Política
Questão dos royalties virou escárnio EDITORIAL
O GLOBO - 21/10/2011
O que se temia acabou acontecendo em Brasília, por meio de políticos irresponsáveis, sem espírito federativo. O Senado, em votação simbólica, voltou a desrespeitar, sob o pretexto de agir em nome da maioria, 16 milhões de habitantes do Estado do Rio de Janeiro, 3,5 milhões do Espírito Santo e 40 milhões de São Paulo, ao aprovar, na noite de quarta-feira, um projeto de lei que avança sobre as receitas de royalties e participações especiais decorrentes da produção de petróleo e gás já definidas.
Para se ter ideia do descaso com a população desses três estados, sorrateiramente houve até mesmo uma tentativa de incluir no projeto uma mudança na geografia brasileira.
Não satisfeitos em avançar sobre receitas existentes, um dispositivo no substitutivo do relator do projeto iria redefinir as coordenadas geográficas de modo que parte do litoral fluminense e capixaba se deslocaria no mapa para dois estados do Sul. Com isso o descaso se transformou em afronta aos órgãos técnicos, e passou à categoria de escárnio, pelo excesso de casuísmo.

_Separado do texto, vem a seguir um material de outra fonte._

Definition unsupported (p : pathbuf) : rstr :=
  "unsupported module '" ++ p ++ "' (bundled files must be js, mjs, cjs, jsx, ts, tsx, mts, cts, or json)".
Definition resolve_bundle_dep (map : option ImportMap) (from_file : pathbuf) (specifier : rstr) :
    result (option pathbuf) rstr :=
  let remapped := im ← map; resolve (b_iter h) im specifier (Some from_file) in
  let mapped := remapped .unwrap_or specifier in
  match resolve_module_path from_file mapped with
  | Some resolved =>
      if negb (is_supported_bundle_module resolved) then bundle_err (unsupported resolved) else Ok (Some resolved)
  | None =>
      if is_relative_specifier specifier || is_local_path_specifier mapped
         || match remapped with Some m => is_local_path_specifier m | None => false end
      then bundle_err ("cannot resolve '" ++ specifier ++ "' from " ++ from_file)
      else Ok None
  end.

(** ** Specifiers *)

(** A quoted text at the front. *)
Definition quoted (rest : rstr) : list rstr :=
  match rest with
  | q :: rest' =>
      if bool_decide (q = squote ∨ q = dquote)
      then match find_text [q] rest' with Some e => [take e rest'] | None => [] end
      else []
  | [] => []
  end.
Definition scan_line (line : rstr) : list rstr :=
  let trimmed := trim line in
  if starts_with "import type " trimmed || starts_with "export type " trimmed then []
  else
    (if (starts_with "import " trimmed || starts_with "export " trimmed) && contains " from " trimmed then
       match rfind_text " from " trimmed with
       | Some i => quoted (trim_end_char ";" (trim (drop (i + 6) trimmed)))
       | None => []
       end
     else if starts_with "import " trimmed && negb (starts_with "import(" trimmed) then
       quoted (trim_end_char ";" (trim (drop 7 trimmed)))
     else []) ++
    match find_text "require(" trimmed with
    | Some i => quoted (trim (drop (i + 8) trimmed))
    | None => []
    end.
Definition scan_import_specifiers_fallback (source : rstr) : list rstr := mjoin (scan_line <$> file_lines source).
Definition declared_specifier (d : ModuleDeclaration) : option rstr :=
  match d with
  | ImportDeclaration _ false source _ | ExportFromDeclaration _ false source _ | ExportAllDeclaration _ false source _ => Some source
  | _ => None
  end.
Definition push_new (l : list rstr) (s : rstr) : list rstr := if bool_decide (s ∈ l) then l else l ++ [s].
Definition scan_import_specifiers (source : rstr) : list rstr :=
  fold_left push_new (scan_import_specifiers_fallback source) (omap declared_specifier (b_parse h source)).

(** ** Rewriting a module *)

Definition span_text (source : rstr) (span : Span) : rstr :=
  let e := Nat.min (span_end span) (length source) in
  take (e - span_start span) (drop (span_start span) source).
Fixpoint collect_binding_names (pat : BindingPattern) : list rstr :=
  match pat with
  | BindingIdentifier name => [name]
  | ObjectPattern ps rest =>
      mjoin (collect_binding_names <$> ps) ++ match rest with Some r => collect_binding_names r | None => [] end
  | ArrayPattern es rest =>
      mjoin ((λ e, match e with Some p => collect_binding_names p | None => [] end) <$> es)
      ++ match rest with Some r => collect_binding_names r | None => [] end
  | AssignmentPattern l => collect_binding_names l
  end.

Definition require_id (dep_id : nat) : rstr := "__amberjs_require__(" ++ dec (N.of_nat dep_id) ++ ")".
Definition require_expr (dep_map : gmap rstr nat) (specifier : rstr) : rstr :=
  match dep_map !! specifier with
  | Some dep_id => require_id dep_id
  | None => "require('" ++ replace specifier [squote] [backslash; squote] ++ "')"
  end.
Definition remap_require (processed : rstr) (kv : rstr * nat) : rstr :=
  let target := require_id kv.2 in
  let processed := replace processed ("require('" ++ kv.1 ++ "')") target in
  replace processed ("require(" ++ [dquote] ++ kv.1 ++ [dquote] ++ ")") target.
Definition remap_requires (source : rstr) (dep_map : gmap rstr nat) : rstr :=
  fold_left remap_require (b_iter h nat dep_map) source.

(** [sort_by], a stable sort: the last replacement of the text first. *)
Definition later (a b : SpanReplace) : bool :=
  bool_decide (start b < start a) || (bool_decide (start a = start b) && bool_decide (end_ b ≤ end_ a)).
Fixpoint insert_span (r : SpanReplace) (l : list SpanReplace) : list SpanReplace :=
  match l with [] => [r] | x :: l' => if later r x then r :: l else x :: insert_span r l' end.
Definition sort_spans (l : list SpanReplace) : list SpanReplace := fold_right insert_span [] l.
Definition replace_range (out : rstr) (r : SpanReplace) : rstr :=
  if bool_decide (start r ≤ end_ r ∧ end_ r ≤ length out) then take (start r) out ++ text r ++ drop (end_ r) out else out.
Definition apply_span_replacements (source : rstr) (replacements : list SpanReplace) : rstr :=
  fold_left replace_range (sort_spans replacements) source.

Definition default_interop (tmp local : rstr) : rstr :=
  "const " ++ local ++ " = (" ++ tmp ++ " && " ++ tmp ++ ".__esModule && " ++ tmp ++ ".default !== undefined) ? "
  ++ tmp ++ ".default : " ++ tmp ++ ";".

(** What the loop over the declarations fills in. *)
Record Rewrite := {
  analysis : ModuleAnalysis;
  replacements : list SpanReplace;
  exports_to_assign : list (rstr * rstr);
  req_counter : nat;
}.
Definition rewrite_init : Rewrite :=
  {| analysis := analysis_default; replacements := []; exports_to_assign := []; req_counter := 0 |}.
Definition replaced (r : Rewrite) (span : Span) (t : rstr) : Rewrite :=
  {| analysis := analysis r;
     replacements := replacements r ++ [{| start := span_start span; end_ := span_end span; text := t |}];
     exports_to_assign := exports_to_assign r; req_counter := req_counter r |}.
(** A local export, to be assigned at the end of the module. *)
Definition assign_export (r : Rewrite) (exported local : rstr) : Rewrite :=
  {| analysis := {| local_exports := {[exported]} ∪ local_exports (analysis r); reexports := reexports (analysis r);
                    export_stars := export_stars (analysis r); named_imports := named_imports (analysis r) |};
     replacements := replacements r; exports_to_assign := exports_to_assign r ++ [(exported, local)]; req_counter := req_counter r |}.
Definition with_analysis (r : Rewrite) (a : ModuleAnalysis) : Rewrite :=
  {| analysis := a; replacements := replacements r; exports_to_assign := exports_to_assign r; req_counter := req_counter r |}.
Definition add_local (a : ModuleAnalysis) (name : rstr) : ModuleAnalysis :=
  {| local_exports := {[name]} ∪ local_exports a; reexports := reexports a; export_stars := export_stars a; named_imports := named_imports a |}.
Definition add_star (a : ModuleAnalysis) (spec : rstr) : ModuleAnalysis :=
  {| local_exports := local_exports a; reexports := reexports a; export_stars := export_stars a ++ [spec]; named_imports := named_imports a |}.
Definition add_imports (a : ModuleAnalysis) (l : list (rstr * rstr)) : ModuleAnalysis :=
  {| local_exports := local_exports a; reexports := reexports a; export_stars := export_stars a; named_imports := named_imports a ++ l |}.
Definition add_reexports (a : ModuleAnalysis) (l : list (rstr * rstr * rstr)) : ModuleAnalysis :=
  {| local_exports := local_exports a; reexports := reexports a ++ l; export_stars := export_stars a; named_imports := named_imports a |}.
(** [req_counter += 1], and the name made of it. *)
Definition next_tmp (r : Rewrite) : Rewrite * rstr :=
  ({| analysis := analysis r; replacements := replacements r; exports_to_assign := exports_to_assign r;
      req_counter := S (req_counter r) |}, "__amber_req_" ++ dec (N.of_nat (S (req_counter r)))).

Definition import_part (tmp : rstr) (sp : ImportDeclarationSpecifier) : option rstr :=
  match sp with
  | ImportSpecifier imported local false => Some ("const " ++ local ++ " = " ++ tmp ++ "." ++ imported)
  | ImportSpecifier _ _ true => None
  | ImportDefaultSpecifier local => Some (default_interop tmp local)
  | ImportNamespaceSpecifier local => Some ("const " ++ local ++ " = " ++ tmp)
  end.
Definition named_import (spec : rstr) (sp : ImportDeclarationSpecifier) : option (rstr * rstr) :=
  match sp with ImportSpecifier imported _ false => Some (imported, spec) | _ => None end.
Definition value_specifiers (l : list ExportSpecifier) : list ExportSpecifier := filter (λ s, spec_is_type s = false) l.
Definition parts_text (parts : list rstr) : rstr := join "; " parts ++ ";".

(** One module declaration. *)
Definition rewrite_declaration (source : rstr) (dep_map : gmap rstr nat) (r : Rewrite) (d : ModuleDeclaration) : Rewrite :=
  match d with
  | ImportDeclaration span true _ _ => replaced r span []
  | ImportDeclaration span false spec None => replaced r span (require_expr dep_map spec ++ ";")
  | ImportDeclaration span false spec (Some specifiers) =>
      let '(r, tmp) := next_tmp r in
      let parts := ("const " ++ tmp ++ " = " ++ require_expr dep_map spec) :: omap (import_part tmp) specifiers in
      replaced (with_analysis r (add_imports (analysis r) (omap (named_import spec) specifiers))) span (parts_text parts)
  | ExportDeclaration span (VariableDeclaration ids var) =>
      replaced (fold_left (λ r name, assign_export r name name) (mjoin (collect_binding_names <$> ids)) r) span (span_text source var)
  | ExportDeclaration span (FunctionDeclaration id decl) | ExportDeclaration span (ClassDeclaration id decl) =>
      replaced match id with Some name => assign_export r name name | None => r end span (span_text source decl)
  | ExportDeclaration span OtherDeclaration => replaced r span []
  | ExportNamedDeclaration span is_type specifiers =>
      let r := if is_type then r
               else fold_left (λ r s, assign_export r (exported s) (local s)) (value_specifiers specifiers) r in
      replaced r span []
  | ExportFromDeclaration span true _ _ => replaced r span []
  | ExportFromDeclaration span false spec specifiers =>
      let '(r, tmp) := next_tmp r in
      let values := value_specifiers specifiers in
      let parts := ("const " ++ tmp ++ " = " ++ require_expr dep_map spec)
                   :: ((λ s, "module.exports." ++ exported s ++ " = " ++ tmp ++ "." ++ local s) <$> values) in
      replaced (with_analysis r (add_reexports (analysis r) ((λ s, (exported s, spec, local s)) <$> values))) span (parts_text parts)
  | ExportAllDeclaration span true _ _ => replaced r span []
  | ExportAllDeclaration span false spec (Some name) =>
      replaced (with_analysis r (add_local (analysis r) name)) span
        ("module.exports." ++ name ++ " = " ++ require_expr dep_map spec ++ ";")
  | ExportAllDeclaration span false spec None =>
      replaced (with_analysis r (add_star (analysis r) spec)) span
        ("Object.assign(module.exports, " ++ require_expr dep_map spec ++ ");")
  | ExportDefaultDeclaration span (Some name) decl => replaced (assign_export r "default" name) span (span_text source decl)
  | ExportDefaultDeclaration span None decl =>
      replaced (with_analysis r (add_local (analysis r) "default")) span ("module.exports.default = " ++ span_text source decl ++ ";")
  | TSExportAssignment span | TSNamespaceExportDeclaration span => replaced r span []
  end.
Definition rewrite_module (source : rstr) (dep_map : gmap rstr nat) : Rewrite :=
  fold_left (rewrite_declaration source dep_map) (b_parse h source) rewrite_init.
Definition es_module_line : rstr := "Object.defineProperty(module.exports, '__esModule', { value: true });".
Definition transform_module_code (source : rstr) (dep_map : gmap rstr nat) : rstr * ModuleAnalysis :=
  let r := rewrite_module source dep_map in
  let remapped := remap_requires (apply_span_replacements source (replacements r)) dep_map in
  (join [newline] (es_module_line :: remapped
     :: ((λ kl, "module.exports." ++ kl.1 ++ " = " ++ kl.2 ++ ";") <$> exports_to_assign r)), analysis r).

Sobre a produção de petróleo não incidem impostos estaduais (ICMS) na origem, apenas no destino (nos combustíveis), exceção abusiva que foi estabelecida na Constituição de 1988. Como compensação financeira pelo impacto da exploração e produção de óleo e gás, a legislação prevê o pagamento de royalties e de participações especiais que devem acompanhar a produtividade dos campos. O impacto é bastante negativo, pelos riscos ambientais e pressão sobre a infraestrutura do estado e dos municípios confrontantes à atividade da indústria no mar. Já os pagamentos de royalties e participações são feitos em maior parte à União, que deve se encarregar de redistribuir parte deles aos demais entes federativos.
Com o aumento da produção de petróleo, que não aconteceu da noite para o dia - políticos irresponsáveis, demagogos, fingem desconhecer que, antes de colher os bônus, as localidades confrontantes aos campos produtores tiveram de suportar o ônus -, essas receitas começaram a ganhar relevância.
A descoberta dos reservatórios do pré-sal abriu novas perspectivas de receitas futurais, e sobre as quais foi negociado um acordo com o governo federal que aumentará consideravelmente a fatia dos entes federativos não produtores, em detrimento dos produtores.
Nada disso foi considerado, pois o projeto que o Senado votou prevê um avanço sobre receitas dos campos já licitados e os em produção - uma excrescência jurídica - , congelando a participação atual do Rio de Janeiro e do Espírito Santo. À resistência quase solitária de fluminenses e capixabas se junta agora o governador de São Paulo, Geraldo Alckmin. O governo federal, a quem caberia promover a pacificação, talvez agora se movimente, até mesmo vetando o projeto, se a Câmara confirmar a decisão do Senado. Caso contrário, caberá ao STF resolver a questão.
A presidente Dilma Rousseff, de forma compreensível, procurou manter alguma distância das negociações no Congresso, embora na sua equipe haja defensores de soluções que não interessam aos estados produtores. Agora, ela terá de agir, para salvar o pacto federativo.